Have You NOT Driven a Ford Lately?

Do you think the CEO’s in the automotive market will ever learn the lessons of the past? Every single time that oil supplies are threatened in the world smaller economic vehicles sales soar in America. It doesn’t matter what model or make it is. Americans vote with their wallets and when the price at the pump is cutting into the family budget then they go shopping for a vehicle that reflects the current circumstances. With the war in Iraq surpassing the five year mark and oil and gas prices that are up and down and all over the place you would think that Ford would have learned the lessons of the past and pushed economy over the full line of gas guzzlers they have on the lots. Nope, they are pushing bigger and bigger trucks that suck the go go juice down to no end.

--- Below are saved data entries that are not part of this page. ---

(** * Error-message formatting of the nrfjprog binding

    A shallow embedding of [src/utility/errormessage.cpp]: the two static
    name tables, [ErrorMessage::getErrorMessage],
    [ErrorMessage::getTypeErrorMessage] and
    [ErrorMessage::getStructErrorMessage], followed by the properties the
    specification states about them.

    Integers of type [int] are modelled as [Z]; [std::string] as [string];
    a [std::ostringstream] as its buffer together with its base flag; the
    script values handed back to the caller as the inductive [JsValue]; the
    two file-level [static] tables as a store that every operation threads. *)

From Stdlib Require Import ZArith Ascii String HexString.
From stdpp Require Import base strings gmap pretty.

Local Open Scope Z_scope.

(** ** Strings *)

(** The line terminator that [std::endl] writes. *)
Definition newline : string := String "010"%char "".

(** [std::string::empty]. *)
Definition empty_string (s : string) : bool :=
  match s with
  | EmptyString => true
  | String _ _ => false
  end.

(** [contains s t]: the text [s] occurs somewhere inside [t]. *)
Definition contains (s t : string) : Prop :=
  ∃ before after, t = before +:+ s +:+ after.

(** An executable test for [contains]. *)
Fixpoint occursb (s t : string) : bool :=
  String.prefix s t ||
  match t with
  | EmptyString => false
  | String _ t' => occursb s t'
  end.
Lemma reads_exec_cell c : reads_within X c -> reads_within X (exec_cell c).
Proof. by move=> Hc k1 k2 [Hns Hr Hp Ho]; apply: Hc; split. Qed.

Lemma reads_np_random_seed s : reads_within X (np_random_seed s).
Proof. by move=> k1 k2 [Hns Hr Hp Ho]; split=> //; split. Qed.

Lemma reads_np_random_rand m n : reads_within X (np_random_rand m n).
Proof.
move=> k1 k2 [Hns Hr Hp Ho]; rewrite /np_random_rand Hr.
by case: (draw _ _ _) => A g; split=> //; split.
Qed.

Lemma reads_np_set_printoptions p : reads_within X (np_set_printoptions p).
Proof. by move=> k1 k2 [Hns Hr Hp Ho]; split=> //; split. Qed.

Lemma reads_iterate x vs body :
  reads_within X body -> reads_within X (iterate x vs body).
Proof.
move=> Hb; elim: vs => [|v vs IH] //=.
apply: reads_bind => [|_]; last by apply: reads_bind.
by apply: reads_bind => // a; apply: reads_set_name.
Qed.

Lemma reads_for_in x e body :
  reads_within X e -> reads_within X body -> reads_within X (for_in x e body).
Proof.
move=> He Hb; apply: reads_bind => // v.
case: v => [|?|?|?|?|?|vs|?|?|? ?|? ? ?|? ?|?|?]; try exact: reads_raise.
exact: reads_iterate.
Qed.

Lemma reads_unpack3 x y z e :
  reads_within X e -> reads_within X (unpack3 x y z e).
Proof.
move=> He; apply: reads_bind => // v.
case: v => [|?|?|?|?|?|?|vs|?|? ?|? ? ?|? ?|?|?]; try exact: reads_raise.
case: vs => [|a [|b [|c [|d vs]]]]; try exact: reads_raise.
by do !(apply: reads_bind => [|?] //); apply: reads_set_name.
Qed.

Lemma reads_append x e :
  x \in X -> reads_within X e -> reads_within X (append x e).
Proof.
move=> Hx He; apply: reads_bind => [|l]; first exact: reads_var.
apply: reads_bind => // v.
case: l => [|?|?|?|?|?|vs|?|?|? ?|? ? ?|? ?|?|?]; try exact: reads_raise.
by apply: reads_bind => // ?; apply: reads_set_name.
Qed.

Surprise of all time, the big three in Detroit are in trouble again. Ford and its profits are in the negative billions of dollars again and the stock is hovering around eight bucks a share. Just for fun Toyota is expected to surpass General Motors as the largest automaker in the world. Makes you wonder who was really looking at the big picture and who was partying it up with huge bonuses and corporate greed during the hey days of the recent past? This was posted over at the Washington Post about Ford...

Ford Motor yesterday reported a $12.7 billion loss for 2006, its biggest in its 103-year history, as the company struggles to correct strategic mistakes, fend off Asian rivals and remake itself into a smaller, more competitive automaker.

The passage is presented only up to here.